*Task prompt*:
Find the line containing "well_kept s → up_to_date" in the entries below. Restate it and each line after it, word for word, up to and including the line containing "intros [Ht Hnd] Hu".

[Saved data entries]

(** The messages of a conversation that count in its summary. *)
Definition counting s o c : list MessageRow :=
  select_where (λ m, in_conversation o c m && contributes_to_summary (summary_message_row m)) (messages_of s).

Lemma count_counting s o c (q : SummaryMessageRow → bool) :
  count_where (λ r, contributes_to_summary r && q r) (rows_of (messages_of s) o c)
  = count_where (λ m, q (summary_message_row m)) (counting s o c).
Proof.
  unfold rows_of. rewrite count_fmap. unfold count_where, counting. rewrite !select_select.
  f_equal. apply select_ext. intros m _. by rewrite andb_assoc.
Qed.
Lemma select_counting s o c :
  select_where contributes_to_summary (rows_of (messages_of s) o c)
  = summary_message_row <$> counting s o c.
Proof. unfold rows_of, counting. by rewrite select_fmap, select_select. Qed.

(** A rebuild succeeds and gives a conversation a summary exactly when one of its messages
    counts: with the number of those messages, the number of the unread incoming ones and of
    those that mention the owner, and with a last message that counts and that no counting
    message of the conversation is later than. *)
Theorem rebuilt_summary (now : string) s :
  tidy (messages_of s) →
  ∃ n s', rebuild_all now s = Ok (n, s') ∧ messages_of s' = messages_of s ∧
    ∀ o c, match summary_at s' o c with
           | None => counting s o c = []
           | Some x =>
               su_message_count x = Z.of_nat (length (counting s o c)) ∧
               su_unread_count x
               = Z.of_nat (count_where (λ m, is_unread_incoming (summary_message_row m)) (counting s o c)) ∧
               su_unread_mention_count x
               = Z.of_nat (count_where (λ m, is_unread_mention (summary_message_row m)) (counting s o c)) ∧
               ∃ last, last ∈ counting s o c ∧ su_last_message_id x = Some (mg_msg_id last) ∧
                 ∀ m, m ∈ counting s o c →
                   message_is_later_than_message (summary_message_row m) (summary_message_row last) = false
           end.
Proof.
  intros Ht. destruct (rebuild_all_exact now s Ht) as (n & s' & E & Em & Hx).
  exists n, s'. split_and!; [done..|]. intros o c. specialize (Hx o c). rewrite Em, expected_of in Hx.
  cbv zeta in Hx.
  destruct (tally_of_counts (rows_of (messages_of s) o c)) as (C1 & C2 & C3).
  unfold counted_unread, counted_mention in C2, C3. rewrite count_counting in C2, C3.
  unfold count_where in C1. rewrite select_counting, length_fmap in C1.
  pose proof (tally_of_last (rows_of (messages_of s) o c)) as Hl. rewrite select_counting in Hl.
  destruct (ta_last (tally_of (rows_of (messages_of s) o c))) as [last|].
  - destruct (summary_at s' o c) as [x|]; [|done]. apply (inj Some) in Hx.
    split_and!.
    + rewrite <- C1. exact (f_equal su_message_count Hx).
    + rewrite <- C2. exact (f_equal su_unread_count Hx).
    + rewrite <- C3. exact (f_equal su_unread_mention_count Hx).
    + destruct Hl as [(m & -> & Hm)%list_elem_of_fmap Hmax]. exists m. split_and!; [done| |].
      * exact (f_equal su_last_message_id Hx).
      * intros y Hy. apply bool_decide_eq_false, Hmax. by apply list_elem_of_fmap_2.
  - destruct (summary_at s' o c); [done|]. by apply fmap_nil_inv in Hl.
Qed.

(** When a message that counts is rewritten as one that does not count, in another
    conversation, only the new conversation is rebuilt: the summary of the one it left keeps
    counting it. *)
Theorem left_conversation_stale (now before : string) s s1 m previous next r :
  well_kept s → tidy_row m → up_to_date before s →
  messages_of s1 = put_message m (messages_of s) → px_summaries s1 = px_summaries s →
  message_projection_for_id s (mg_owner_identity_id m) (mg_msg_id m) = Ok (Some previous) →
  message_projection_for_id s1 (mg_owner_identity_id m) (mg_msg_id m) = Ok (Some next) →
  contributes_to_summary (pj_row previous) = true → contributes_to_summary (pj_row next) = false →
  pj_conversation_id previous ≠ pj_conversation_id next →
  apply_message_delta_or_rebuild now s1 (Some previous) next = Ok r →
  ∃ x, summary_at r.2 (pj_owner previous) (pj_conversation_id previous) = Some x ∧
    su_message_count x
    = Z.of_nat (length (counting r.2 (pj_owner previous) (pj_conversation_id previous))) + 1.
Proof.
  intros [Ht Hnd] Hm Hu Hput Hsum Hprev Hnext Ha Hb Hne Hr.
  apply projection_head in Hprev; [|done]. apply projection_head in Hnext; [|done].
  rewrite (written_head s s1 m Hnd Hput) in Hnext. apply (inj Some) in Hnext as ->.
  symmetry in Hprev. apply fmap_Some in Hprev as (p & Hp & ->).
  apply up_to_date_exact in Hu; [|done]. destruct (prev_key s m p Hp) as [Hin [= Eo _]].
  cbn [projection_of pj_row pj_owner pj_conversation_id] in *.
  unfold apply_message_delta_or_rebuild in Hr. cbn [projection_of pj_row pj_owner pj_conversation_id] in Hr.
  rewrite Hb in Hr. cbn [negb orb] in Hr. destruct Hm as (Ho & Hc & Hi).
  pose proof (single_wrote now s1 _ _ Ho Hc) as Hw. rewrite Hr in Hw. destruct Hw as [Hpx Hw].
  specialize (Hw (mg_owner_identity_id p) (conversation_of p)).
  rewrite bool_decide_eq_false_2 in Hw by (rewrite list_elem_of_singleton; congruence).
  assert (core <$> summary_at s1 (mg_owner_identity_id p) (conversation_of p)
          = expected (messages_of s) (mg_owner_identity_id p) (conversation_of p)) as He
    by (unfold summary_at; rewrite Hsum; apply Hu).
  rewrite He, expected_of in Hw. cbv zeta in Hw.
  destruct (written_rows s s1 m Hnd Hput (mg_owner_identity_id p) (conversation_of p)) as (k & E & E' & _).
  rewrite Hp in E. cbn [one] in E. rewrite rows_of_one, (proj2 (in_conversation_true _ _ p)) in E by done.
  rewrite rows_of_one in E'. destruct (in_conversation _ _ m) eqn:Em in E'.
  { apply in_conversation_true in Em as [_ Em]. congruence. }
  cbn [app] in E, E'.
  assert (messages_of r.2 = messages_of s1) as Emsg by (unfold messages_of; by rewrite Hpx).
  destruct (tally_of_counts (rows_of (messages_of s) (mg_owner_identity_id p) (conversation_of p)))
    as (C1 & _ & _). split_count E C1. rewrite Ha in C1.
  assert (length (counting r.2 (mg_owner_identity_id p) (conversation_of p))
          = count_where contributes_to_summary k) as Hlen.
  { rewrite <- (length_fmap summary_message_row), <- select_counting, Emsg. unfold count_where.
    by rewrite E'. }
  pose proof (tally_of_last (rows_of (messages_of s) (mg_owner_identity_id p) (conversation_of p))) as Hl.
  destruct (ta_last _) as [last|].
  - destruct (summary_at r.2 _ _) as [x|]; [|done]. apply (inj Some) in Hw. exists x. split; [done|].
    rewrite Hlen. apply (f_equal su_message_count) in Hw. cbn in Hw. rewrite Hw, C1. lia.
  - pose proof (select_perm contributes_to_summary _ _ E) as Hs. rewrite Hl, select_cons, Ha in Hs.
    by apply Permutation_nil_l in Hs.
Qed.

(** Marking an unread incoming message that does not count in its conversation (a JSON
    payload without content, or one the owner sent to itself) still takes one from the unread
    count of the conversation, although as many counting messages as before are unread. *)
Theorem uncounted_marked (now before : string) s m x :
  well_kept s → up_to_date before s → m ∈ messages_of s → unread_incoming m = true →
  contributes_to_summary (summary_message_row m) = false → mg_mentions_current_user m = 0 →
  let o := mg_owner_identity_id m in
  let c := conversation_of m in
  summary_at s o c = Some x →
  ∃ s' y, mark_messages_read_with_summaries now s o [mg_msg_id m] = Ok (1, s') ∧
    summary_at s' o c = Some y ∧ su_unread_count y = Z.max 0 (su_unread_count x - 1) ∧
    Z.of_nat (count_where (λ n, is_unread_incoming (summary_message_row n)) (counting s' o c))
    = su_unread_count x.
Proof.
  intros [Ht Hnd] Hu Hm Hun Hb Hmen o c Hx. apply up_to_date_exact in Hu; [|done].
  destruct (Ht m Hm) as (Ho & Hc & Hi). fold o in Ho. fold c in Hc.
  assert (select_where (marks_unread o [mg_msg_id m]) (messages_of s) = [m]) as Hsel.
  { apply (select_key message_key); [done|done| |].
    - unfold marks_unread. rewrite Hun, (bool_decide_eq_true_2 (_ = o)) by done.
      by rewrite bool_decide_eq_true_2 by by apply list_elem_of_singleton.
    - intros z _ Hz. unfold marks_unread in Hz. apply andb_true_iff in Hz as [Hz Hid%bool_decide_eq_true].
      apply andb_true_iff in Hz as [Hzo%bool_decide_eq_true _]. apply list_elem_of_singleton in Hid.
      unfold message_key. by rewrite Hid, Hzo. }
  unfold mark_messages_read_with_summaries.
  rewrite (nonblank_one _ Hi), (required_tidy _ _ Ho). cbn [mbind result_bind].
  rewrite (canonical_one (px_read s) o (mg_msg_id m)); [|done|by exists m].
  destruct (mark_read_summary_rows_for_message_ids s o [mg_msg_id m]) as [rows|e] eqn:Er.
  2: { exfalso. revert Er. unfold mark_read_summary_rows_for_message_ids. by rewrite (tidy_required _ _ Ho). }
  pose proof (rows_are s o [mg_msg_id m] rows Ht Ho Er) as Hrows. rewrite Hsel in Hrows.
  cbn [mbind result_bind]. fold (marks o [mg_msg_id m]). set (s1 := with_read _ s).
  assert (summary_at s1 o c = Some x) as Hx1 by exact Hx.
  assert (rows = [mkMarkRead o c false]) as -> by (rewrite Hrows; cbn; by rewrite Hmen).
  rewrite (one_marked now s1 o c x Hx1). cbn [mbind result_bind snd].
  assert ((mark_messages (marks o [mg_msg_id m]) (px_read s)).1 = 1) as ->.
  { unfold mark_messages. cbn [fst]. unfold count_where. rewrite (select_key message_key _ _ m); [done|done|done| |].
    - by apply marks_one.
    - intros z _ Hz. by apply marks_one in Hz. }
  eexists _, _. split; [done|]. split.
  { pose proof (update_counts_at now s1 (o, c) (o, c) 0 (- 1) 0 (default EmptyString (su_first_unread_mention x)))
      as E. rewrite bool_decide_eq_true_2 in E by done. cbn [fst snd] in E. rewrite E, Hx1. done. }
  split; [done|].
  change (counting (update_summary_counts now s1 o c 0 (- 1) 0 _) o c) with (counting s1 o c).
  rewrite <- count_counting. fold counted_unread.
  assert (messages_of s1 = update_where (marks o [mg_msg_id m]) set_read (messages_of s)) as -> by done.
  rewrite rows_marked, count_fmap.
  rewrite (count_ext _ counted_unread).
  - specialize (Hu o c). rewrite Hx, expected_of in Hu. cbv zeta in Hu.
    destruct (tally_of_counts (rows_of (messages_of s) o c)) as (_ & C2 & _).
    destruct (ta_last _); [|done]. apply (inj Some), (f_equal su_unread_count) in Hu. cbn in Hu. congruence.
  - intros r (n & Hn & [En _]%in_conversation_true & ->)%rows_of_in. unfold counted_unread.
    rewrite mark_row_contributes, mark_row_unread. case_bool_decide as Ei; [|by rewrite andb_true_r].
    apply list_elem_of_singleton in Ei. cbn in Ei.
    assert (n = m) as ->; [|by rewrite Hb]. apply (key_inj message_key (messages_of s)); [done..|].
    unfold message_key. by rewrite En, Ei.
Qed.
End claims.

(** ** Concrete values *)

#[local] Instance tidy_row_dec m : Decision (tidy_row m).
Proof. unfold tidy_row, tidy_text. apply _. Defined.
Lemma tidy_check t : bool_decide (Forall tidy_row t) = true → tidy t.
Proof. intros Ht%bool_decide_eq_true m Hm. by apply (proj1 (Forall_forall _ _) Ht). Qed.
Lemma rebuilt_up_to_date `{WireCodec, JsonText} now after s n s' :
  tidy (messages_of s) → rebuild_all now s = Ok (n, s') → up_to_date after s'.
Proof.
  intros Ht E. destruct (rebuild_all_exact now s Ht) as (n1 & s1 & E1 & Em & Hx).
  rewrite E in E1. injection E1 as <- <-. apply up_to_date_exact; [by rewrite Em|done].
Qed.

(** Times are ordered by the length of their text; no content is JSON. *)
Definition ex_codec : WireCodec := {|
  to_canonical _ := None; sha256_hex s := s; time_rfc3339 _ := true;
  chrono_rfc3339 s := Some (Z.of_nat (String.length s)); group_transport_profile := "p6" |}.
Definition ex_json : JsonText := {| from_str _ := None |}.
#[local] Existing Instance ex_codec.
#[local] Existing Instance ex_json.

==

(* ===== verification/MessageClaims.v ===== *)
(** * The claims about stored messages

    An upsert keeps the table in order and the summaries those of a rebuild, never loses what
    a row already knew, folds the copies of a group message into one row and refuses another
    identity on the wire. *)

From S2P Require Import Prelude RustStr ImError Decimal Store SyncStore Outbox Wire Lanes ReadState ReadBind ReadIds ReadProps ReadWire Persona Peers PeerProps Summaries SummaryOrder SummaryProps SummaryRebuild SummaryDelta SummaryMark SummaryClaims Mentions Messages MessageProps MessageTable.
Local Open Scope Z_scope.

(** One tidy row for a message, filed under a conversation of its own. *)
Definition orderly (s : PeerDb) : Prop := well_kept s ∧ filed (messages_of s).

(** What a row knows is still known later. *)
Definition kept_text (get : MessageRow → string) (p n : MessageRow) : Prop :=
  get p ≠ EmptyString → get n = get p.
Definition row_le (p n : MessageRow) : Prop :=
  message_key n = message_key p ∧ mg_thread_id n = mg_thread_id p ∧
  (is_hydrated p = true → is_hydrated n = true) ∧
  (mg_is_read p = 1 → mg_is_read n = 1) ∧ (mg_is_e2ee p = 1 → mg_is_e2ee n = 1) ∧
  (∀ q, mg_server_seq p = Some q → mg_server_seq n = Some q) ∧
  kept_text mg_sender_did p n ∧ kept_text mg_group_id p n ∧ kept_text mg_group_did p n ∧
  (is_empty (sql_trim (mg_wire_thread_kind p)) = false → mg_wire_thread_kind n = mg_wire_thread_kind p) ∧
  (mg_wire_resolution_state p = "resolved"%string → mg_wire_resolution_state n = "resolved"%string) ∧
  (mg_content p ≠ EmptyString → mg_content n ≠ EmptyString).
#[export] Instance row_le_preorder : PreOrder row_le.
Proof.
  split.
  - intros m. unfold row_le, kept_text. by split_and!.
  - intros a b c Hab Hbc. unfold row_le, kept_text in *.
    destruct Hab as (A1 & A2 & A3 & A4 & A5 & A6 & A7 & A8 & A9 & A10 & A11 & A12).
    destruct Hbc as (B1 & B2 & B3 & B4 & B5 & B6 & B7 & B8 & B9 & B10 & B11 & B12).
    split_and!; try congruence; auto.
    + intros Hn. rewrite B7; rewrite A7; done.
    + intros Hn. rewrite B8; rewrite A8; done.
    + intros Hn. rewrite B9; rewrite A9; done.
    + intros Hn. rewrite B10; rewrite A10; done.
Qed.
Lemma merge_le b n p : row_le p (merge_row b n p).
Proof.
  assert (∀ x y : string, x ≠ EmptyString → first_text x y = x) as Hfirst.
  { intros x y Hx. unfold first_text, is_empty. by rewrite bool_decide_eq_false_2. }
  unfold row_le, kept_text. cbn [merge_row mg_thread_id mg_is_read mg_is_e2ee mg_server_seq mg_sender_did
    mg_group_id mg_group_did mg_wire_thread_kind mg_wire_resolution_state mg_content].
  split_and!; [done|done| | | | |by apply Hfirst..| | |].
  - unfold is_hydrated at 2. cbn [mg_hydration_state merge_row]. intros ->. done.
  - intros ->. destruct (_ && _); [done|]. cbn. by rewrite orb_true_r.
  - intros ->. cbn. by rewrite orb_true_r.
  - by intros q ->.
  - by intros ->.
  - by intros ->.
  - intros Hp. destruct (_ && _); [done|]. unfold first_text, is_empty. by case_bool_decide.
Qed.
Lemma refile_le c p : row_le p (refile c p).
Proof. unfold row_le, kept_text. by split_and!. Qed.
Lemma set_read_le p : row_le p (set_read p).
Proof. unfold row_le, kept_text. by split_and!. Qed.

*Solution below*:
  well_kept s → up_to_date before s → m ∈ messages_of s → unread_incoming m = true →
  contributes_to_summary (summary_message_row m) = false → mg_mentions_current_user m = 0 →
  let o := mg_owner_identity_id m in
  let c := conversation_of m in
  summary_at s o c = Some x →
  ∃ s' y, mark_messages_read_with_summaries now s o [mg_msg_id m] = Ok (1, s') ∧
    summary_at s' o c = Some y ∧ su_unread_count y = Z.max 0 (su_unread_count x - 1) ∧
    Z.of_nat (count_where (λ n, is_unread_incoming (summary_message_row n)) (counting s' o c))
    = su_unread_count x.
Proof.
  intros [Ht Hnd] Hu Hm Hun Hb Hmen o c Hx. apply up_to_date_exact in Hu; [|done].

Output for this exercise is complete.